June 08, 2009
— Gabriel Malor There was a bunch more activity on this over the weekend, which I neglected to post about. (A good roundup of information is here.) The short version is that the Second Circuit approved the sale. It was to go through after 4pm today...but several petitioners, including the Indiana pension plans, appealed to the Supreme Court for an emergency stay.
Justice Ginsburg is the justice who gets the stay motions from the Second Circuit. Just minutes before the 4pm deadline, she issued a temporary stay.
What happens now? She decides whether to grant the stay until the full Court gets a chance to look at the petition.
Keep in mind that this is only temporary and this is the very last appeal. It would take the votes of five justices to actually stop the deal from going through. I'm not holding my breath that the Court is ready to stand up to the blatant power grab of the Obama Administration.
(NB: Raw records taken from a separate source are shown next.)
(** The events sent since position [p]. *)
Definition since (p : nat) (y : Sys (Chan := Chan) (Rx := Rx)) : list CrewEvent := drop p (sent (chan y)).

(** Where a stream opened at position [p] can be: not started, having forwarded
    exactly the events up to its position, at the end of a closed channel with
    everything forwarded, or cut off after [k] events with the number [n] of
    events lost before the oldest one kept. *)
Definition delivered (p : nat) (y : Sys) : Prop :=
  match stream y with
  | Opening => out y = [] /\ position (rx y) = p /\ (p <= length (sent (chan y)))%nat
  | Forwarding =>
      (p <= position (rx y) <= length (sent (chan y)))%nat /\
      out y = frames (take (position (rx y) - p) (since p y))
  | Ended =>
      (closed (chan y) = true /\ out y = frames (since p y)) \/
      (exists k n, (0 < n)%nat /\ (p + k + n + CHANNEL_CAPACITY <= length (sent (chan y)))%nat /\
         out y = (frames (take k (since p y)) ++ [lag_frame lag_json (N.of_nat n)])%list)
  end.

Lemma take_since_send p k y e r s o : (k + p <= length (sent (chan y)))%nat ->
  take k (since p (mkSys (send e (chan y)) r s o)) = take k (since p y).
Proof.
  intros Hk. unfold since. cbn. rewrite sent_send, drop_app_le by lia. apply take_app_le. rewrite length_drop. lia.
Qed.

Lemma delivered_send p y e :
  closed (chan y) = false -> delivered p y -> delivered p (mkSys (send e (chan y)) (rx y) (stream y) (out y)).
Proof.
  unfold delivered. cbn [stream chan rx out]. rewrite !sent_send, length_app. simpl. intros Hc.
  destruct (stream y).
  - intros (? & ? & ?). split_and!; [done..|lia].
  - intros [? ->]. split; [lia|]. by rewrite take_since_send by lia.
  - intros [[? _]|(k & n & ? & ? & ->)]; [congruence|]. right. exists k, n. split_and!; [lia..|].
    by rewrite take_since_send by lia.
Qed.

Lemma delivered_close p y : delivered p y -> delivered p (mkSys (drop_senders (chan y)) (rx y) (stream y) (out y)).
Proof.
  unfold delivered, since. cbn [stream chan rx out]. rewrite !sent_drop. destruct (stream y); [done..|].
  rewrite closed_drop. intros [[_ ?]|?]; auto.
Qed.

Lemma delivered_poll p y : delivered p y -> delivered p (poll_with poll y).
Proof.
  destruct y as [c r s o]. unfold delivered, poll_with, since. cbn [chan rx stream out].
  destruct s; cbn [crew_stream_poll].
  - intros (-> & Hp & ?). cbn. rewrite Hp, Nat.sub_diag. by split.
  - intros [[Hp Hl] ->].
    destruct (Nat.lt_ge_cases (position r + CHANNEL_CAPACITY) (length (sent c))) as [Hlag|Hok].
    + destruct (recv_lagged c r Hlag) as (r' & -> & Hr'). cbn [chan rx stream out option_list]. right.
      exists (position r - p)%nat, (length (sent c) - CHANNEL_CAPACITY - position r)%nat. split_and!; [lia..|done].
    + destruct (sent c !! position r) as [e|] eqn:He.
      * destruct (recv_event c r e Hok He) as (r' & -> & Hr'). cbn [chan rx stream out option_list].
        apply lookup_lt_Some in He as Hlt. rewrite Hr'. split; [lia|].
        rewrite Nat.sub_succ_l by lia. rewrite (take_S_r _ _ e).
        2: { rewrite lookup_drop. by replace (p + (position r - p))%nat with (position r) by lia. }
        rewrite map_app. done.
      * rewrite (recv_end c r He). apply lookup_ge_None in He.
        assert (take (position r - p) (drop p (sent c)) = drop p (sent c)) as Ht
          by (apply take_ge; rewrite length_drop; lia).
        destruct (closed c) eqn:Hc; cbn [chan rx stream out option_list]; rewrite app_nil_r; [|by split].
        left. split; [done|]. by rewrite Ht.
  - cbn. by rewrite app_nil_r.
Qed.

Lemma delivered_reachable c y : rtc (sys_step poll) (open_stream c) y -> delivered (length (sent c)) y.
Proof.
  intros H. remember (open_stream c) as y0 eqn:E.
  assert (delivered (length (sent c)) y0) as H0.
  { subst. unfold delivered, open_stream. cbn. by rewrite position_subscribe. }
  clear E. induction H as [|y1 y2 y3 Hstep _ IH]; [done|]. apply IH.
  destruct Hstep; [by apply delivered_send|by apply delivered_close|by apply delivered_poll].
Qed.

(** A stream that has ended on a channel with few events has shown them all. *)
Lemma delivered_short c y :
  rtc (sys_step poll) (open_stream c) y -> (length (since (length (sent c)) y) <= CHANNEL_CAPACITY)%nat ->
  stream y = Ended -> out y = frames (since (length (sent c)) y).
Proof.
  intros H%delivered_reachable Hlen He. unfold delivered in H. rewrite He in H.
  destruct H as [[_ H]|(k & n & ? & ? & _)]; [done|]. unfold since in Hlen. rewrite length_drop in Hlen. lia.
Qed.

(** [C17] Whatever the interleaving of the runner, the end of the crew and the
    client, a stream opened on a crew's channel shows a connected frame and then
    exactly the events sent after it was opened, in order and without gap: all
    that it has read so far while it runs, all of them when it ends with the
    channel. It is cut off only with a frame that tells how many events were lost,
    which takes more than 256 events since it was opened; a crew that sends no
    more is always delivered in full. *)
Theorem crew_stream_delivery c y :
  rtc (sys_step poll) (open_stream c) y ->
  let events := since (length (sent c)) y in
  match stream y with
  | Opening => out y = []
  | Forwarding => exists k, out y = frames (take k events)
  | Ended =>
      (closed (chan y) = true /\ out y = frames events) \/
      (exists k n, (0 < n)%nat /\ (k + n + CHANNEL_CAPACITY <= length events)%nat /\
         out y = (frames (take k events) ++ [lag_frame lag_json (N.of_nat n)])%list)
  end /\
  ((length events <= CHANNEL_CAPACITY)%nat -> stream y = Ended -> out y = frames events).
Proof.
  intros Hr events. split; [|intros; by apply delivered_short].
  apply delivered_reachable in Hr as H. unfold delivered in H. subst events. unfold since in *. rewrite !length_drop.
  destruct (stream y); [apply H|eexists; apply H|].
  destruct H as [H|(k & n & ? & ? & H)]; [by left|right]. exists k, n. split_and!; [done|lia|done].
Qed.
(** A worker waits (or sleeps), or awaits the client's answer for an item. *)
Inductive Worker := Polling | Inferring (x : QueueItem) | Aborted.

(** What a one-shot channel got: the result, or nothing because its sender was
    dropped. *)
Abbreviation ReplyValue := (option (Result InferenceResponse string)) (only parsing).

Section system.
Context {Q : Type} `{!PriorityQueue Q}.
(** [answers req res]: [client.infer(&req)] may give [res]. *)
Context (answers : InferenceRequest -> Result InferenceResponse string -> Prop).

(** The queue object: the shared queue, the spawned tasks that have not run yet,
    the workers, the requests made and the replies, newest first. *)
Record InferenceQueue := mkInferenceQueue {
  queue : Q;
  spawned : list QueueItem;
  workers : list Worker;
  asked : list InferenceRequest;
  replies : list (ReplyId * ReplyValue);
}.

Definition InferenceQueue_new : InferenceQueue := mkInferenceQueue queue_new [] [] [] [].

(** [enqueue]: a fresh channel, and a task that will put the item into the queue. *)
Definition enqueue (s : InferenceQueue) (req : InferenceRequest) (p : MajraPriority) (l : string)
    : ReplyId * InferenceQueue :=
  let id := length (asked s) in
  let item := mkQueueItem p (mkQueuedInference req id l) in
  (id, mkInferenceQueue (queue s) (spawned s ++ [item])%list (workers s) (asked s ++ [req])%list (replies s)).
Definition enqueue_normal (s : InferenceQueue) (req : InferenceRequest) (l : string) : ReplyId * InferenceQueue :=
  enqueue s req PNormal l.
Definition enqueue_background (s : InferenceQueue) (req : InferenceRequest) (l : string) : ReplyId * InferenceQueue :=
  enqueue s req PBackground l.
Definition pending (s : InferenceQueue) : nat := length (contents (queue s)).
Definition queue_is_empty (s : InferenceQueue) : bool := match contents (queue s) with [] => true | _ => false end.
Definition spawn_worker (s : InferenceQueue) : InferenceQueue :=
  mkInferenceQueue (queue s) (spawned s) (workers s ++ [Polling])%list (asked s) (replies s).

(** The task of one call runs: tasks run in any order. *)
Definition run_spawned (s : InferenceQueue) (i : nat) : option InferenceQueue :=
  x ← spawned s !! i;
  Some (mkInferenceQueue (enqueue_item x (queue s)) (delete i (spawned s)) (workers s) (asked s) (replies s)).

(** The top of the worker's loop; with an empty queue it sleeps and comes back. *)
Definition worker_take (s : InferenceQueue) (w : nat) : option InferenceQueue :=
  match workers s !! w with
  | Some Polling =>
      match dequeue_item (queue s) with
      | Some (x, q) => Some (mkInferenceQueue q (spawned s) (<[w := Inferring x]> (workers s)) (asked s) (replies s))
      | None => Some s
      end
  | _ => None
  end.

(** [reply.send(result)] after the client's answer. *)
Definition worker_reply (s : InferenceQueue) (w : nat) (res : Result InferenceResponse string) : option InferenceQueue :=
  match workers s !! w with
  | Some (Inferring x) =>
      Some (mkInferenceQueue (queue s) (spawned s) (<[w := Polling]> (workers s)) (asked s)
              ((reply (item_payload x), Some res) :: replies s))
  | _ => None
  end.

(** [handle.abort()]: the item in hand is dropped with its sender. *)
Definition worker_abort (s : InferenceQueue) (w : nat) : option InferenceQueue :=
  match workers s !! w with
  | Some (Inferring x) =>
      Some (mkInferenceQueue (queue s) (spawned s) (<[w := Aborted]> (workers s)) (asked s)
              ((reply (item_payload x), None) :: replies s))
  | Some _ => Some (mkInferenceQueue (queue s) (spawned s) (<[w := Aborted]> (workers s)) (asked s) (replies s))
  | None => None
  end.

(** Steps of the machine itself, without its clients. *)
Inductive internal_step : InferenceQueue -> InferenceQueue -> Prop :=
| step_spawned s i s' : run_spawned s i = Some s' -> internal_step s s'
| step_take s w x q :
    workers s !! w = Some Polling -> dequeue_item (queue s) = Some (x, q) ->
    internal_step s (mkInferenceQueue q (spawned s) (<[w := Inferring x]> (workers s)) (asked s) (replies s))
| step_reply s w res s' x :
    workers s !! w = Some (Inferring x) -> answers (request (item_payload x)) res ->
    worker_reply s w res = Some s' -> internal_step s s'.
The hold-up could be as simple as one justice writing to dissent from the denial of stay. On the other hand, it could be the justices wanted more time to examine the issues. We won't know until the Court bestirs itself and that could be any time.
The only true deadline of interest is June 15. That's when Fiat has the option of backing out.
Thanks to Mike S. for the tip.
From that SCOTUSblog link above, I'll tell you what Ginsburg may find more pursuasive than the Indiana pensions:
A third application to delay the Chrysler sale has been filed at the Supreme Court, on behalf of a woman who is suing Chrysler for damages, claiming that her husband died from lung cancer due to exposure to asbestos while working on auto brakes. Her lawsuit in state court in California will be scuttled if the sale occurs, she argued.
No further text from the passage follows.